Visits and Presentations
More than a thousand individuals of all ages came for group visits this year. Gretchen Lake made eighteen presentations for Elderhostel and two for local senior citizens' groups. Various Oral History and Archives staff members made presentations to eleven UAF classes and four elementary and middle school classes.
Karen Brewster offered an all-day workshop on community oral history to twenty-seven people from the Aleutian/Pribilof Islands Association. This was at the annual meeting of the Alaska Federation of Natives.
Cal White offered two series of lunchtime interviews with African-American women and men who came to Fairbanks in the 1940s and 1950s and became leaders in politics, religion, and business in "The Great Land." The contributors were Wilma Rutherford, Arlene McCormick, Emma Green, Rubye Thomas-Reynolds, Mary McHenry, Lucille Keno, Emma Avery, Phillip Jackson, Elder Ivory Thornton, Elder James White, Woodrow Robinson, Mayor James Hayes, Elder Otis McCormick and George Byrdsong. These presentations were a rich experience for the UAF and community audience, and Cal's videotapes will contribute to his multi-media thesis project in the Northern Studies program.
A special visitor this year was Lt. General Thomas Case, commander of Alaskan Command in the joint U.S. Pacific Command. Chancellor Wadlow put us on his campus tour for a demonstration of Project Jukebox and a display of World War II materials from the Archives.

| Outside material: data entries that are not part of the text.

(* ===== verification/BioSpec.v ===== *)
(** Specification of the buffer cache: the LRU list, the uniqueness of
    cached blocks, and the view of the disk through the cache. *)
From S2P Require Import Prelude Mem Spinlock Bio.

(** * The doubly linked list *)

Section dll.
Implicit Types (nxt prv : nat -> nat) (l : list nat).

(** From [a] the pointers lead through [l] to [z], and back. *)
Fixpoint seg nxt prv (a : nat) l (z : nat) : Prop :=
  match l with
  | [] => nxt a = z /\ prv z = a
  | x :: l => nxt a = x /\ prv x = a /\ seg nxt prv x l z
  end.

Lemma seg_app nxt prv a l x l' z :
  seg nxt prv a (l ++ x :: l') z <-> seg nxt prv a l x /\ seg nxt prv x l' z.
Proof. revert a. induction l as [|y l IH]; intros a; simpl; [tauto|]. rewrite IH. tauto. Qed.

Lemma seg_ext nxt prv nxt' prv' a l z :
  (forall x, x = a \/ x ∈ l -> nxt' x = nxt x) -> (forall x, x = z \/ x ∈ l -> prv' x = prv x) ->
  seg nxt prv a l z -> seg nxt' prv' a l z.
Proof.
  revert a. induction l as [|y l IH]; intros a Hn Hp; simpl.
  - intros [E1 E2]. rewrite Hn, Hp by auto. done.
  - intros (E1 & E2 & Hs). rewrite Hn by auto. rewrite Hp by (right; left).
    split_and!; [done|done|]. apply IH; [| |done].
    + intros x [->|Hx]; apply Hn; right; [left|by right].
    + intros x [->|Hx]; apply Hp; [by left|right; by right].
Qed.

(** Follow [n] pointers. *)
Lemma seg_nth nxt prv a l z i x : seg nxt prv a l z -> l !! i = Some x ->
  Nat.iter (S i) nxt a = x.
Proof.
  revert a i. induction l as [|y l IH]; intros a i; [done|]. simpl. intros (<- & _ & Hs).
  destruct i as [|i]; simpl; [by intros [= <-]|]. intros Hi. specialize (IH _ _ Hs Hi).
  by rewrite <- IH, <- Nat.iter_succ_r.
Qed.

Definition fupd {A} (f : nat -> A) (i : nat) (v : A) : nat -> A := fun j => if decide (j = i) then v else f j.

Lemma fupd_eq {A} (f : nat -> A) i v : fupd f i v i = v.
Proof. unfold fupd. by rewrite decide_True. Qed.
Lemma fupd_ne {A} (f : nat -> A) i v j : j <> i -> fupd f i v j = f j.
Proof. intros H. unfold fupd. by rewrite decide_False. Qed.

Lemma seg_prv nxt prv a l z : seg nxt prv a l z -> prv z = a \/ prv z ∈ l.
Proof.
  revert a. induction l as [|x l IH]; intros a; simpl; [intros [_ ?]; by left|].
  intros (_ & _ & Hs). right. destruct (IH _ Hs) as [->|?]; [left|by right].
Qed.

Lemma seg_nxt nxt prv a l z : seg nxt prv a l z -> nxt a = z \/ nxt a ∈ l.
Proof. destruct l as [|x l]; simpl; [intros [? _]; by left|]. intros (-> & _). right. left. Qed.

Tamara Lincoln continued to extend professional and personal assistance to visiting scholars from Russia and other nations of the former Soviet Union. Visitors and their topics included:
- Dr. Marina Burkanova, Novosibirsk State University--use of medicinal plants by indigenous peoples.
- Dr. Yurii M. Shelemanov, Ural State Academy of Mining--dumping of nuclear waste and other hazardous materials, and the effect on Arctic ecosystems.
- Dr. Valentina Sergeevna Burgh--commonality of designs in decorative arts and costumes between Alaska Eskimos and other Arctic peoples.
- Dr. Petr A. Koromanov, University of Irkutsk--comparative land sovereignty issues in the Arctic.
Other international visitors included Jean-Loup Rousselot from the State Museum of Ethnology in Munich, Yvon Csonga from the University of Neuchatel, and Harald Tingstaff from the University of Tromso.
Tamara Lincoln was an invited speaker for the Northern Perspectives Conference at the University of Sherbrooke in Quebec. Her topic was "The Socio-Political-Cultural Status of the Russian Arctic Minority Nations: A Research Perspective." Will Schneider, curator of oral history, returned to South Africa (the site of his 1997 Fulbright fellowship) to present a paper and a workshop. Ron Inouye presented a paper on polar web sites at Polar Libraries Colloquy in Reykjavik with Judy Triplehorn, head of the geophysical sciences library at UAF.
1998-1999 Staff Roster
University-Funded Faculty and Staff
Project Faculty and Staff
Karen Brewster completed her M.A. in oral history and folklore, with a thesis on Harry Brower, Sr., whaling captain of Barrow. Keri Frazier completed her M.A. in community psychology and left for Nenana in October to pursue a career in that field. Dave Krupa returned in November, having just completed his dissertation on Chief Peter John of Minto at the University of Wisconsin-Madison. Jeff Pederson completed his B.S. in geology.